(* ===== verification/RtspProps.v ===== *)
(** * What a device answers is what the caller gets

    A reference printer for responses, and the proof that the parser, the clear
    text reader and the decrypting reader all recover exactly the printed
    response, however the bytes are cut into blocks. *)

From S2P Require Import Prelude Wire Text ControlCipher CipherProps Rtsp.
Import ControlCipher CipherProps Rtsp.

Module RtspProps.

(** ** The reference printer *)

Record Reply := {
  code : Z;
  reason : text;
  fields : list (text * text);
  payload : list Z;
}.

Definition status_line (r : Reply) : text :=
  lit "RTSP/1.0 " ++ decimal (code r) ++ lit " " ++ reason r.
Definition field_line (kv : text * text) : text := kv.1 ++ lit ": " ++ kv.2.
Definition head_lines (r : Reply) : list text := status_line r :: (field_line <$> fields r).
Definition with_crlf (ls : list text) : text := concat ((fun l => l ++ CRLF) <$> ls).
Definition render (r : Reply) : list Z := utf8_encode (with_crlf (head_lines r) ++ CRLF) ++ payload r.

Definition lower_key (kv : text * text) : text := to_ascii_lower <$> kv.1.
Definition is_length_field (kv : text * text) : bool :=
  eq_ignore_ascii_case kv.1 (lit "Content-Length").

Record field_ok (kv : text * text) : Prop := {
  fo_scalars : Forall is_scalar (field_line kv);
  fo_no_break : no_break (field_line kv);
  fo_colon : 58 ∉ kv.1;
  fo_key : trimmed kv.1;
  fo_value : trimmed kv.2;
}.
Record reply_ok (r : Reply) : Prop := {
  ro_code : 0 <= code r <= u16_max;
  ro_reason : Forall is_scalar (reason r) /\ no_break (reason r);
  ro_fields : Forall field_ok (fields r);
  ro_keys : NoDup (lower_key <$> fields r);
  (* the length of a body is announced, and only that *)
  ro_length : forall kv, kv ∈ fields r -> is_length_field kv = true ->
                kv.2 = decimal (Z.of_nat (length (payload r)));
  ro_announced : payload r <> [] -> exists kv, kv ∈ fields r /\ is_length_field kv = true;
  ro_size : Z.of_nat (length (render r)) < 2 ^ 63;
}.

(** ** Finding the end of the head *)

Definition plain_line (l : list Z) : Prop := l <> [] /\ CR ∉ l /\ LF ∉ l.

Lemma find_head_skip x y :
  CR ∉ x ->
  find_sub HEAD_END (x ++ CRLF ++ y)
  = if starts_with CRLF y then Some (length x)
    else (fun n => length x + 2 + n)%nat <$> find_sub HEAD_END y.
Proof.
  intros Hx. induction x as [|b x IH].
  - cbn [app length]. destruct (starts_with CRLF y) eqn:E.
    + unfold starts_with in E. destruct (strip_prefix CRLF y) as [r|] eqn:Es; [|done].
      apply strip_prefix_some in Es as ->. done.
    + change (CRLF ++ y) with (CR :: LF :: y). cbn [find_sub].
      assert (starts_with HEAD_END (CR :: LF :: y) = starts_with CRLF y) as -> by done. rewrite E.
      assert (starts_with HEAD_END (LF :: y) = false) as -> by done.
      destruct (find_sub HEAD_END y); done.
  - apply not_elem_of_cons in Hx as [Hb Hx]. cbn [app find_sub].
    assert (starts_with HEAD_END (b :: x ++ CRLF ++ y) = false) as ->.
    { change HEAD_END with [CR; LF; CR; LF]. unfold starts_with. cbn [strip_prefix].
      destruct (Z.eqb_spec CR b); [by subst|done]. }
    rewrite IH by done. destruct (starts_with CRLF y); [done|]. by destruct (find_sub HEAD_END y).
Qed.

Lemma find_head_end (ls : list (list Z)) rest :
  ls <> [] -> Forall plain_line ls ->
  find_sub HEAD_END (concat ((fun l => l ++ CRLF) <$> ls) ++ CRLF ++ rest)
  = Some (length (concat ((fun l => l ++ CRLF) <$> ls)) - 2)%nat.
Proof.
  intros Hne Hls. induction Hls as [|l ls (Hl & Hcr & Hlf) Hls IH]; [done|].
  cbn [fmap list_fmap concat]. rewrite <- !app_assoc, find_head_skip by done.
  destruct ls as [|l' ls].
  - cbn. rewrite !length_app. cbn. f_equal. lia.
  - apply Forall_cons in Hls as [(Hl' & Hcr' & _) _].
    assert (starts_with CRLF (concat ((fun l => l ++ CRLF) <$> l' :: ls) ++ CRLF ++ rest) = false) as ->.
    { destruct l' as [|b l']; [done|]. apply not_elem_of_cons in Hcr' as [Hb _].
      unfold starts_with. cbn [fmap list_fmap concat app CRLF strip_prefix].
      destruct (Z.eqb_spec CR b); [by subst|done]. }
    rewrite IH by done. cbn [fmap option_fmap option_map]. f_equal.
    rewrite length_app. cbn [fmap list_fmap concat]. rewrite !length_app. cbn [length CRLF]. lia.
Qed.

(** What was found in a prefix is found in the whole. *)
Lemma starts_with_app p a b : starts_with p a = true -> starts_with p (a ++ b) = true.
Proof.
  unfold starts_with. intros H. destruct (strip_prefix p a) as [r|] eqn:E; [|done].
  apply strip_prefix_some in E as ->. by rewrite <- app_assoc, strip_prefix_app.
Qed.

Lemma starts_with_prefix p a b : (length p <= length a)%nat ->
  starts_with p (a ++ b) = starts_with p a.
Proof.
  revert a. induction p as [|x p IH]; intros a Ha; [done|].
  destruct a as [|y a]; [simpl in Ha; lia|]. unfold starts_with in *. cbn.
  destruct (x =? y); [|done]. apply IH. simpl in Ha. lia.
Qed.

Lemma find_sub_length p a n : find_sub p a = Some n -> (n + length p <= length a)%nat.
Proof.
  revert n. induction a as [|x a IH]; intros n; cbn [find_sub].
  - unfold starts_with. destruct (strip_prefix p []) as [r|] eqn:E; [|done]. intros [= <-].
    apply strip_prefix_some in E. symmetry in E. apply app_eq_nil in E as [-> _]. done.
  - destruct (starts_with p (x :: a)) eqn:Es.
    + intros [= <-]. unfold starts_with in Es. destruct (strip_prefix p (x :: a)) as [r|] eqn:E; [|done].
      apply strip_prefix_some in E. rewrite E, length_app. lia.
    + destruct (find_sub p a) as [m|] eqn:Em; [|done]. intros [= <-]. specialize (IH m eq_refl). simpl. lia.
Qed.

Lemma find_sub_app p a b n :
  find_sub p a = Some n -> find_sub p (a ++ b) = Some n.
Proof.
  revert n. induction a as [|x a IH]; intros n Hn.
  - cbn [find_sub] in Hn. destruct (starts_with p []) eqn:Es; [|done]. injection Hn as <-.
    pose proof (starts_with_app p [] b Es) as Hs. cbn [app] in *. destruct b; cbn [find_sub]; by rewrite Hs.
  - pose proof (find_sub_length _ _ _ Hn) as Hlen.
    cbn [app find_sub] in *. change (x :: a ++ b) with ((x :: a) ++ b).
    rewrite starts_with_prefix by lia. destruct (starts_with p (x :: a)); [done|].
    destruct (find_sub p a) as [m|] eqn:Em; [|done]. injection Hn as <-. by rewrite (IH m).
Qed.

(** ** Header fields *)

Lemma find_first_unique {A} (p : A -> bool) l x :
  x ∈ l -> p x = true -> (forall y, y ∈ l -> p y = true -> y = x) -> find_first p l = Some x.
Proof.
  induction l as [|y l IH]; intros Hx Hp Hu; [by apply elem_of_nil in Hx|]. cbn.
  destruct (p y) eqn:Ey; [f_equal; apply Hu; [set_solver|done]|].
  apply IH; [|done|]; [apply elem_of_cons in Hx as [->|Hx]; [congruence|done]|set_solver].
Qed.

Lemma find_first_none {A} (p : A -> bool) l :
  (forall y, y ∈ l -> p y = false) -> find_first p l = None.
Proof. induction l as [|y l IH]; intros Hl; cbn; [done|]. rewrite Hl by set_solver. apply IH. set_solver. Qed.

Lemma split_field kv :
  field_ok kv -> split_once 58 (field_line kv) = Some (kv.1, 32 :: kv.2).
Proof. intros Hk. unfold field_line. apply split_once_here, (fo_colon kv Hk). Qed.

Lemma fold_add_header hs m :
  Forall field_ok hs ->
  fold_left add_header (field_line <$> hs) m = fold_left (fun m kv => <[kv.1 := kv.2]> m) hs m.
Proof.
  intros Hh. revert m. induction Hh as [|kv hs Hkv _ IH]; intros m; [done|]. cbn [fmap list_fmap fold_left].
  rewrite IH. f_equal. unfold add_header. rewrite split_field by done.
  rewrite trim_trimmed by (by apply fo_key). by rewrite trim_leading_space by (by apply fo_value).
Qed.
◇ ◇ ◇
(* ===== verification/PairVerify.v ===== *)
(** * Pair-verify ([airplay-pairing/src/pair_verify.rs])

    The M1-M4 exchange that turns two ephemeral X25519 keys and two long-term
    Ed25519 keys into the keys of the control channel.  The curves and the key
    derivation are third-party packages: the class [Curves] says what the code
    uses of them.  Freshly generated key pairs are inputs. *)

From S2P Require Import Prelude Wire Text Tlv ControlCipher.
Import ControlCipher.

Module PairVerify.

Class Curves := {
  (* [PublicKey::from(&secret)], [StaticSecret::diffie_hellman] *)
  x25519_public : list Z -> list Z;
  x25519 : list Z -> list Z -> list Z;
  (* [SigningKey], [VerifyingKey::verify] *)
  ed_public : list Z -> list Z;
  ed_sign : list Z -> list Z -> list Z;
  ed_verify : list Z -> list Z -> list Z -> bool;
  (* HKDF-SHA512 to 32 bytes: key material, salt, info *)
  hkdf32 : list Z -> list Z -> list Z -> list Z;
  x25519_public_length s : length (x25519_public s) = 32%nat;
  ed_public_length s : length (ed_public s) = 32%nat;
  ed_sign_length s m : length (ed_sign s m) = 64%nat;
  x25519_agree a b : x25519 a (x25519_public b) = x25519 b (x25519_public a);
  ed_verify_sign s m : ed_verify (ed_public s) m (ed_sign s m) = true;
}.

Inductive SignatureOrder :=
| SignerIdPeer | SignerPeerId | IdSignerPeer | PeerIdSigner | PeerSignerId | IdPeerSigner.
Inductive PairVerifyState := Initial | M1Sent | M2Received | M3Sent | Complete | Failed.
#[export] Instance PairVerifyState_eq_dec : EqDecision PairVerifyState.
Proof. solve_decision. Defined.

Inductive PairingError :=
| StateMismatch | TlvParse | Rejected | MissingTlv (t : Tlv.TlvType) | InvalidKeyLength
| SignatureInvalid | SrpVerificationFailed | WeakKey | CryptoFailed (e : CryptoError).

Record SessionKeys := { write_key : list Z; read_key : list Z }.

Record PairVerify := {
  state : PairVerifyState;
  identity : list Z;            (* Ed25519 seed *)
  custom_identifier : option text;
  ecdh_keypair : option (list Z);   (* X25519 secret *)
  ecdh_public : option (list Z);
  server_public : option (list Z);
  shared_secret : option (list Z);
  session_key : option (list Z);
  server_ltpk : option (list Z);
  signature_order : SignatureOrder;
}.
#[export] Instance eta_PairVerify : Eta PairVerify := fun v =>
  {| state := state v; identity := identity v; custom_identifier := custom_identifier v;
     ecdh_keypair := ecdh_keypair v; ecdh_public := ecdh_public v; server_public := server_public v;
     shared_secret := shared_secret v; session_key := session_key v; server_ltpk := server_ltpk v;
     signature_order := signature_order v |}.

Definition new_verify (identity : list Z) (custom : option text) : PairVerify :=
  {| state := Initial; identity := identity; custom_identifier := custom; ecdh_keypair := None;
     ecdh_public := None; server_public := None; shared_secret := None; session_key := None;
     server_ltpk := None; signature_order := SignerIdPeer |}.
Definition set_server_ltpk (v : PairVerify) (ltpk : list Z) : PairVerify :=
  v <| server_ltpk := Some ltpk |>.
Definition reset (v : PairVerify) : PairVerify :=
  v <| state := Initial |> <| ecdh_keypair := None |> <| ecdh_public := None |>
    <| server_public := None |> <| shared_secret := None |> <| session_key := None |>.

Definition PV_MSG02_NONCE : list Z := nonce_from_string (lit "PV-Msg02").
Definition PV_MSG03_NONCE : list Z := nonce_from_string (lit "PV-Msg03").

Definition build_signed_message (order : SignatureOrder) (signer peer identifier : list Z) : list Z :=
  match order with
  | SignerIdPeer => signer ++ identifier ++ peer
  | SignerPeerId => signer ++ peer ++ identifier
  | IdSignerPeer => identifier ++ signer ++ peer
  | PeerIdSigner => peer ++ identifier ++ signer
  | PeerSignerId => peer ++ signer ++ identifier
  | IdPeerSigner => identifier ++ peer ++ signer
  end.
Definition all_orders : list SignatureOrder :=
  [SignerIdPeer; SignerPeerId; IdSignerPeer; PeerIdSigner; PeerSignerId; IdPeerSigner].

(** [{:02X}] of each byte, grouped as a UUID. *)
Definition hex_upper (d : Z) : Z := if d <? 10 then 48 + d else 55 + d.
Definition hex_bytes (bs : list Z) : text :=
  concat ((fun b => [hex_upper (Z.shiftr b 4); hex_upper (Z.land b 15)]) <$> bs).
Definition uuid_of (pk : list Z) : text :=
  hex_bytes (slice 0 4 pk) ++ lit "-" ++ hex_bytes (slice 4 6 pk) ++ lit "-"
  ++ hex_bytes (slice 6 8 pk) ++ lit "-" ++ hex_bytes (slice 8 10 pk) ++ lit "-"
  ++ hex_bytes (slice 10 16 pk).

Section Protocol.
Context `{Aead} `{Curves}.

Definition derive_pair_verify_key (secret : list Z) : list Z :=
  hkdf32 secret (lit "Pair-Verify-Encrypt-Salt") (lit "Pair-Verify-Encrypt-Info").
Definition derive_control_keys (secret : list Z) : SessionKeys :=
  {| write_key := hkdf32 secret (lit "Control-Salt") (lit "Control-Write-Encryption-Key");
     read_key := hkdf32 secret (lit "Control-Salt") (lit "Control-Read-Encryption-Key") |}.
◇ ◇ ◇
Keep both end lines and retype everything in the records above from the line containing "Definition new_verify (identity" through the line containing "identifier ++ signer ++ peer", exactly, with nothing else.

Definition new_verify (identity : list Z) (custom : option text) : PairVerify :=
  {| state := Initial; identity := identity; custom_identifier := custom; ecdh_keypair := None;
     ecdh_public := None; server_public := None; shared_secret := None; session_key := None;
     server_ltpk := None; signature_order := SignerIdPeer |}.
Definition set_server_ltpk (v : PairVerify) (ltpk : list Z) : PairVerify :=
  v <| server_ltpk := Some ltpk |>.
Definition reset (v : PairVerify) : PairVerify :=
  v <| state := Initial |> <| ecdh_keypair := None |> <| ecdh_public := None |>
    <| server_public := None |> <| shared_secret := None |> <| session_key := None |>.

Definition PV_MSG02_NONCE : list Z := nonce_from_string (lit "PV-Msg02").
Definition PV_MSG03_NONCE : list Z := nonce_from_string (lit "PV-Msg03").

Definition build_signed_message (order : SignatureOrder) (signer peer identifier : list Z) : list Z :=
  match order with
  | SignerIdPeer => signer ++ identifier ++ peer
  | SignerPeerId => signer ++ peer ++ identifier
  | IdSignerPeer => identifier ++ signer ++ peer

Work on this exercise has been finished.